Finalmente, tras casi mes y medio de espera, jaloneos, dimes y diretes, se resolvió la elección presidencial en los Estados Unidos. Para sorpresa de nadie fuera de EU, pero sí para malestar e indignación de decenas de millones de sus partidarios, Donald Trump fracasó en su intento por reelegirse y tendrá que dejar la Casa Blanca el próximo 20 de enero. Pero no se irá con las manos vacías: se lleva una poderosa y altamente motivada base de partidarios, un partido Republicano atemorizado e intimidado por él, cuyo liderazgo demostró estar dispuesto a llegar a los máximos niveles de la ignominia con tal de complacer, o de no irritar, al todavía presidente. Y se marchará habiendo causado un daño profundo y muy probablemente duradero a la credibilidad de las instituciones y prácticas democráticas en su país.

Joseph Biden llega, paradójicamente, como el gran vencedor y también como uno de los más graves heridos de la contienda. Si las combinadas debacles económica y salud pública fueran poco; si no bastara el enorme desafío de recomponer alianzas maltrechas en Europa y Asia y tratar de contener a sus dos rivales históricos, China y Rusia, ahora más empoderados que nunca; Biden enfrenta un reto sin precedentes en la historia moderna de los Estados Unidos: afirmar las vapuleadas instituciones, tender puentes con un segmento del electorado y la clase política que se declararon en franca rebelión y que dudan de su legitimidad (como botón de muestra, el 77% de los votantes de Trump consideran que la elección fue fraudulenta), y al mismo tiempo mostrar carácter y firmeza en defensa de la legalidad y la democracia sin romper el hoy frágil tejido político social.

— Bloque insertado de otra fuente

(* ===== verification/FileProps.v ===== *)
(** * Properties of open files and of the file system calls *)

From Stdlib Require Import ZArith Lia.
From stdpp Require Import base tactics numbers gmap list relations.
From S2P Require Import Prelude FsDefs Strings Console BlockCache Inode Ring Pipe File FileProofs Cache CacheClient CacheInst InodeDemo.

Local Open Scope Z_scope.

Section file.
Context {S : Type} (bc : BlockCache S) (junk junk_name junk_pipe : list Z) (ctx : Z).
Implicit Types s : fstate S.

(** ** A pipe through its descriptors *)

(** The state after [file_alloc]. *)
Definition with_file (f : Z) (x : File) s : fstate S := fs_with_lock false (fs_with_files (<[f := x]> (fs_files s)) s).

Lemma file_alloc_loop_ret n i s : wlp (file_alloc_loop n i) (fun f s' => f <> 0 -> rc s f = 0 /\ s' = with_file f (f_with_ref 1 (file_at s f)) s) s.
Proof.
  revert i. induction n as [|n IH]; intros i; cbn [file_alloc_loop].
  - unfold release_ftable. wlp_prims. done.
  - apply wlp_bind, wlp_load. intros Hf. destruct (f_ref (file_at s (i + 1)) =? 0) eqn:E; [|apply IH].
    unfold store_file, release_ftable. wlp_prims. intros _. split; [unfold rc; lia|done].
Qed.
Lemma file_alloc_ret s : wlp file_alloc (fun f s' => f <> 0 -> rc s f = 0 /\ s' = with_file f (f_with_ref 1 (file_at s f)) s) s.
Proof. unfold file_alloc. apply wlp_bind, wlp_acquire. eapply wlp_mono; [apply file_alloc_loop_ret|]. intros f s' H Hf. by destruct (H Hf) as [H1 ->]. Qed.

(** The files [f0] and [f1] are the ends of the empty pipe [p]. *)
Definition pipe_ends (p f0 f1 : Z) s : Prop :=
  fs_pipes s !! p = Some (init_pipe junk_pipe) /\
  (exists n off, file_at s f0 = mkFile FD_PIPE n true false p off) /\ (exists n off, file_at s f1 = mkFile FD_PIPE n false true p off).

Lemma pipe_alloc_ret s : wlp (pipe_alloc bc junk_pipe ctx) (fun '(r, f0, f1) s' =>
  r = -1 \/ r = 0 /\ f0 <> 0 /\ f1 <> 0 /\ f0 <> f1 /\ fs_openfile s' = fs_openfile s /\ exists p, pipe_ends p f0 f1 s') s.
Proof.
  unfold pipe_alloc. apply wlp_bind. eapply wlp_mono; [apply file_alloc_ret|]. intros f0 s1 H0. apply wlp_bind.
  eapply wlp_mono with (Q := fun f1 s2 => f0 <> 0 -> f1 <> 0 -> rc s1 f1 = 0 /\ s2 = with_file f1 (f_with_ref 1 (file_at s1 f1)) s1).
  { destruct (f0 =? 0) eqn:E; [apply wlp_ret; lia|]. eapply wlp_mono; [apply file_alloc_ret|]. auto. }
  intros f1 s2 H1. cbn beta in H0. destruct ((f0 =? 0) || (f1 =? 0)) eqn:E.
  - do 2 (apply wlp_bind; intros ? ? _). apply wlp_ret. by left.
  - destruct (H0 ltac:(lia)) as [Z0 E1], (H1 ltac:(lia) ltac:(lia)) as [Z1 ->]. subst s1.
    assert (f0 <> f1) as Hne. { intros <-. revert Z1. unfold rc. cbn. unfold file_at at 1. cbn. by rewrite lookup_insert_eq. }
    set (p := fresh (({[0]} : gset Z) ∪ dom (fs_pipes s))).
    apply wlp_bind, wlp_gets, wlp_bind, wlp_modify, wlp_bind, wlp_bind, wlp_load. intros _. apply wlp_modify, wlp_bind, wlp_bind, wlp_load. intros _.
    apply wlp_modify, wlp_ret. right. split; [done|]. split; [lia|]. split; [lia|]. split; [done|]. split; [done|].
    exists p. split; [apply lookup_insert_eq|]. split; do 2 eexists.
    + rewrite file_at_store, decide_False, file_at_store, decide_True by done. reflexivity.
    + rewrite file_at_store, decide_True by done. reflexivity.
Qed.

Lemma sys_pipe2_ret s : length (fs_openfile s) = Z.to_nat NOFILE -> wlp (sys_pipe2 bc junk_pipe ctx 0) (fun '(r, rfd, wfd) s' =>
  r = 0 -> 0 <= rfd < NOFILE /\ 0 <= wfd < NOFILE /\ rfd <> wfd /\
  exists p f0 f1, f0 <> 0 /\ f1 <> 0 /\ f0 <> f1 /\ fs_openfile s' !! Z.to_nat rfd = Some f0 /\ fs_openfile s' !! Z.to_nat wfd = Some f1 /\ pipe_ends p f0 f1 s') s.
Proof.
  intros Hlen. unfold sys_pipe2. apply wlp_bind. eapply wlp_mono; [apply pipe_alloc_ret|]. intros [[r f0] f1] s1 [->|(-> & N0 & N1 & Hne & Eo & p & Hp)].
  { by apply wlp_ret. }
  apply wlp_bind. eapply wlp_mono; [apply fdalloc_wlp|]. intros rfd s2 H2. apply wlp_bind. eapply wlp_mono; [apply fdalloc_wlp|]. intros wfd s3 H3.
  destruct ((rfd <? 0) || (wfd <? 0)) eqn:E.
  - do 3 (apply wlp_bind; intros ? ? _). apply wlp_ret. done.
  - apply wlp_ret. intros _. destruct H2 as [(-> & _)|(Hr & Hr0 & ->)]; [done|]. destruct H3 as [(-> & _)|(Hw & Hw0 & ->)]; [lia|]. cbn in Hw0.
    rewrite Eo in *. assert (rfd <> wfd) as Hfd. { intros <-. rewrite list_lookup_insert_eq in Hw0 by (unfold NOFILE in *; lia). congruence. }
    do 3 (split; [done|]). exists p, f0, f1. cbn. rewrite list_lookup_insert_ne by (unfold NOFILE in *; lia).
    rewrite !list_lookup_insert_eq by (rewrite ?length_insert, ?Eo; unfold NOFILE in *; lia). done.
Qed.

(** Bytes through an empty pipe. *)
Lemma pipe_transfer (k1 k2 : bool) bytes n :
  length junk_pipe = Z.to_nat PIPE_SIZE -> Forall is_byte bytes -> (0 < length bytes <= Z.to_nat PIPE_SIZE)%nat ->
  exists p1, pipe_write k1 bytes (init_pipe junk_pipe) = Ret (Z.of_nat (length bytes), p1) /\ p_alive p1 = true /\
    exists p2, pipe_read k2 n p1 = Ret ((Z.of_nat (length (take (Z.to_nat n) bytes)), take (Z.to_nat n) bytes), p2) /\ p_alive p2 = true.
Proof.
  intros Hj Hb Hlen. set (p0 := init_pipe junk_pipe).
  assert (pipe_rep p0 []) as R0. { split; [split; [done|done|intros i x Hx; discriminate Hx]|cbn; lia|reflexivity]. }
  pose proof (write_loop_run bytes k1 (set_sems true 0 0 p0) [] (rep_sems _ _ _ _ _ R0)) as H.
  rewrite decide_True in H by (unfold room; cbn [length]; lia). destruct H as (p1 & E1 & R1 & (_ & L1 & _ & W1 & A1) & _).
  replace ([] ++ (u8 <$> bytes)) with bytes in R1.
  2: { clear -Hb. cbn. induction Hb as [|b l H _ IH]; [done|]. cbn. rewrite <-IH. f_equal. unfold u8, is_byte in *. rewrite Z.mod_small; lia. }
  unfold pipe_write. rewrite (bind_ret _ _ p0 tt (set_sems true 0 0 p0)), (bind_ret _ _ _ _ _ E1) by done. cbn [negb].
  eexists. split; [reflexivity|]. split; [cbn; by rewrite A1|].
  match goal with |- exists _, pipe_read _ _ ?x = _ /\ _ => set (p2 := x) end.
  assert (pipe_rep (set_sems true (p_wlock p2) (p_rlock p2) p2) bytes) as R2 by by do 3 apply rep_sems.
  destruct (read_loop_run (Z.to_nat n) _ _ R2) as (p3 & E3 & _ & (_ & _ & _ & _ & A3) & _).
  unfold pipe_read. rewrite (bind_ret acquire_pipe _ p2 tt (set_sems true (p_wlock p2) (p_rlock p2) p2)) by done.
  rewrite (bind_ret (gets id) _ _ _ _ eq_refl). rewrite (bind_ret _ _ _ true (set_sems true (p_wlock p2) (p_rlock p2) p2)).
  2: { apply wait_data_ok. rewrite (empty_spec _ _ R2), bool_decide_false; [done|]. intros ->. cbn in Hlen. lia. }
  cbn [negb]. rewrite (bind_ret _ _ _ _ _ E3). eexists. split; [reflexivity|]. cbn. rewrite A3. exact A1.
Qed.

Lemma on_pipe_ret {A} p (m : PM A) x a x' s :
  fs_pipes s !! p = Some x -> m x = Ret (a, x') -> p_alive x' = true -> on_pipe p m s = Ret (a, fs_with_pipes (<[p := x']> (fs_pipes s)) s).
Proof. intros Hp Hm Ha. unfold on_pipe. by rewrite Hp, Hm, Ha. Qed.
Lemma fd2file_ret fd f s : 0 <= fd < NOFILE -> fs_openfile s !! Z.to_nat fd = Some f -> fd2file fd s = Ret (f, s).
Proof. intros H Hf. unfold fd2file. replace ((fd <? 0) || (NOFILE <=? fd)) with false by lia. by rewrite Hf. Qed.
Lemma load_ret f s : is_fp f -> load_file f s = Ret (file_at s f, s).
Proof. intros H. unfold load_file. by rewrite bool_decide_true. Qed.

(** C22: [sys_pipe2], [sys_write] and [sys_read]: bytes written to the second
    descriptor of a new pipe, at most 512, come back in order from the first,
    all of them or the [n] oldest. *)
Theorem pipe_round_trip extra s s1 rfd wfd bytes n :
  files_ok extra s -> sys_pipe2 bc junk_pipe ctx 0 s = Ret ((0, rfd, wfd), s1) ->
  (forall g, 0 <= extra g) -> length junk_pipe = Z.to_nat PIPE_SIZE -> Forall is_byte bytes -> (0 < length bytes <= Z.to_nat PIPE_SIZE)%nat -> 0 < n ->
  exists s2 s3, sys_write bc ctx wfd bytes s1 = Ret (Z.of_nat (length bytes), s2) /\
    sys_read bc rfd n true s2 = Ret ((Z.of_nat (length (take (Z.to_nat n) bytes)), take (Z.to_nat n) bytes), s3).
Proof.
  intros Hok Hrun He Hj Hb Hlen Hn.
  destruct (sys_pipe2_ret s (fo_len _ _ Hok) _ _ Hrun eq_refl) as (Hr & Hw & _ & p & f0 & f1 & N0 & N1 & _ & O0 & O1 & Hp & (n0 & o0 & E0) & n1 & o1 & E1).
  pose proof (fo_fp _ _ (sys_pipe2_safe bc junk_pipe ctx extra 0 He s Hok _ _ Hrun)) as Hfp.
  destruct (Forall_lookup_1 _ _ _ _ Hfp O0) as [|F0]; [done|]. destruct (Forall_lookup_1 _ _ _ _ Hfp O1) as [|F1]; [done|].
  destruct (pipe_transfer (is_killed (fs_ino s1)) (is_killed (fs_ino s1)) bytes n Hj Hb Hlen) as (p1 & W & Ha & p2 & R & Ha2).
  pose proof (on_pipe_ret p _ _ _ _ s1 Hp W Ha) as Wr. set (s2 := fs_with_pipes (<[p := p1]> (fs_pipes s1)) s1) in *.
  assert (fs_pipes s2 !! p = Some p1) as Hp2 by apply lookup_insert_eq. pose proof (on_pipe_ret p _ _ _ _ s2 Hp2 R Ha2) as Rd.
  exists s2. eexists. split.
  - unfold sys_write. rewrite (bind_ret _ _ _ _ _ (fd2file_ret _ _ _ Hw O1)). replace ((f1 =? 0) || _) with false by lia.
    unfold file_write. rewrite (bind_ret _ _ _ _ _ (load_ret _ _ F1)), E1. cbn [f_writable f_type f_obj negb]. exact Wr.
  - unfold sys_read. rewrite (bind_ret _ _ _ _ _ (fd2file_ret _ _ s2 Hr O0)). replace ((f0 =? 0) || (n <=? 0) || negb true) with false by (cbn; lia).
    unfold file_read. rewrite (bind_ret _ _ _ _ _ (load_ret _ s2 F0)). change (file_at s2 f0) with (file_at s1 f0). rewrite E0. exact Rd.
Qed.

(** ** Counts *)

Lemma refs_pos l i f : l !! i = Some f -> 1 <= refs l f.
Proof.
  intros H. unfold refs. apply list_elem_of_lookup_2 in H. assert (f ∈ filter (fun g => g = f) l) as Hf by by apply list_elem_of_filter.
  destruct (filter _ l); [by apply not_elem_of_nil in Hf|]. cbn [length]. lia.
Qed.

(** C21: the calls of [sysfile.c] keep the counts of the file table right, on
    every path of each of them: from a state where the count of each file is
    the number of descriptors for it, any sequence of calls that return leads to
    such a state, so that the file of an open descriptor is in use, and a file
    that no descriptor refers to is free and has no type. *)
Theorem files_counted extra s s' :
  (forall g, 0 <= extra g) -> files_ok extra s -> rtc (fstep bc junk junk_name junk_pipe ctx) s s' ->
  files_ok extra s' /\ forall fd f, fs_openfile s' !! fd = Some f -> f <> 0 -> is_fp f /\ 1 <= rc s' f.
Proof.
  intros He Hs Hsteps. assert (files_ok extra s') as Hs'.
  { induction Hsteps as [|s s1 s2 [c Hc] _ IH]; [done|]. apply IH. by eapply fcall_safe. }
  split; [done|]. intros fd f Hf H0. destruct (Forall_lookup_1 _ _ _ _ (fo_fp _ _ Hs') Hf) as [|Hfp]; [done|]. split; [done|].
  rewrite (fo_rc _ _ Hs') by done. pose proof (refs_pos _ _ _ Hf). specialize (He f). lia.
Qed.

(** The table at first. *)
Lemma files_ok_boot s : fs_files s = ∅ -> fs_openfile s = replicate (Z.to_nat NOFILE) 0 -> files_ok (fun _ => 0) s.
Proof.
  intros Ef Eo. assert (forall g, file_at s g = no_file) as E by (intros g; unfold file_at; by rewrite Ef).
  split; [by rewrite Eo|rewrite Eo; apply Forall_replicate; by left| |intros g _; by rewrite E].
  intros f Hf. unfold rc. rewrite E, Eo. change (f_ref no_file) with 0. assert (forall n, refs (replicate n 0) f = 0) as Er; [|by rewrite Er].
  intros n. induction n as [|n IH]; [done|]. cbn [replicate]. by rewrite refs_cons, one_null, IH.
Qed.
End file.

(** ** Over the block cache of [cache.c] *)

Definition fdemo : fstate bcache_state := mkFstate file_state false ∅ ∅ (replicate 16 0).
Definition fdemo_junk : list Z := replicate 512 170.
(** A script of calls. *)
Fixpoint script (l : list fcall) : M (fstate bcache_state) unit :=
  match l with [] => mret tt | c :: l => run_fcall cache_bc [] [] fdemo_junk 5 c;; script l end.
Definition after {A} (m : M (fstate bcache_state) A) : fstate bcache_state := match m fdemo with Ret (_, s) => s | _ => fdemo end.
Definition fdemo_calls : list fcall := [Fpipe2 0; Fdup 1; Fclose 1; Fwrite 2 [104; 105]; Fpipe2 0; Fclose 0].

Lemma script_steps l s s' : script l s = Ret (tt, s') -> rtc (fstep cache_bc [] [] fdemo_junk 5) s s'.
Proof.
  revert s. induction l as [|c l IH]; intros s; cbn [script]; [intros [= ->]; apply rtc_refl|].
  unfold mbind, M_bind. destruct (run_fcall _ _ _ _ _ c s) as [[[] s1]| | |] eqn:E; try done. intros H. eapply rtc_l; [by exists c|auto].
Qed.
Lemma fdemo_ok : files_ok (fun _ => 0) fdemo.
Proof. by apply files_ok_boot. Qed.

Lemma files_counted_witness :
  fs_openfile (after (script fdemo_calls)) = [0; 3; 2; 4; 0; 0; 0; 0; 0; 0; 0; 0; 0; 0; 0; 0] /\ 1 <= rc (after (script fdemo_calls)) 4.
Proof.
  split; [vm_compute; reflexivity|].
  assert (script fdemo_calls fdemo = Ret (tt, after (script fdemo_calls))) as E by (vm_compute; reflexivity).
  apply (files_counted cache_bc [] [] fdemo_junk 5 (fun _ => 0) fdemo (after (script fdemo_calls)) ltac:(lia) fdemo_ok (script_steps _ _ _ E)) with (fd := 3%nat);
    [vm_compute; reflexivity|lia].
Defined.

Lemma pipe_round_trip_witness : exists s2 s3,
  sys_write cache_bc 5 1 [104; 105; 33] (after (sys_pipe2 cache_bc fdemo_junk 5 0)) = Ret (3, s2) /\
  sys_read cache_bc 0 2 true s2 = Ret ((2, [104; 105]), s3).
Proof.
  apply (pipe_round_trip cache_bc fdemo_junk 5 (fun _ => 0) fdemo (after (sys_pipe2 cache_bc fdemo_junk 5 0)) 0 1 [104; 105; 33] 2 fdemo_ok);
    [vm_compute; reflexivity|lia|reflexivity|apply bytes_check; reflexivity|unfold PIPE_SIZE; cbn [length]; lia|lia].
Defined.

En este muy desafortunado entorno es que deben encajar las demás relaciones estratégicas de los EU, y una de ellas es indudablemente la que tiene con su vecino del sur, es decir con nosotros, México. Un tanto descuidada y desatendida pero al mismo tiempo de una gran intensidad y dinamismo, la bilateral México-Estados Unidos requiere de atención urgente tras el desgaste acumulado durante lustros en los que se dejó un poco a la inercia para luego entrar a la sala de terapia intensiva a la llegada de Trump a la Casa Blanca. Hoy ambos países tienen que poner mucho de su parte si es que se quiere retomar el concepto de una comunidad de América del Norte que trascienda lo meramente comercial, migratorio y criminal.

Lograrlo requiere un relanzamiento de la relación, un “reset” que involucre a los ejecutivos y legislativos, a gobiernos estatales, al sector privado, al social, a la academia. Para ello no es indispensable la buena interacción entre ambos presidentes, pero indudablemente sin ella todo se vuelve mucho más difícil de alcanzar.

Por ello me ha sorprendido el tono un tanto frío y distante de la carta de felicitación del presidente López Obrador al que muy pronto será su contraparte en Washington. Ya se ha hablado mucho de si debió o no darse más pronto la felicitación, ahora entraremos al terreno del tono que prevalecerá en la comunicación entre ambos. Y siendo, como lo es, un gran comunicador (quien lo dude solo vea cómo logró ganarse, a golpe de misivas y llamadas, el buen ánimo de Trump) llama la atención el aparente poco empeño de López Obrador por entablar un diálogo un tanto más cordial y sustantivo con Biden que lo que el simple protocolo ordena.

Las cartas, como las golondrinas, no hacen verano, pero sí sirven para marcar distancia o cercanía, frío o calidez. Y si queremos salir del congelador en que está metida nuestra vecindad, más le vale a ambas partes subir un poco la temperatura.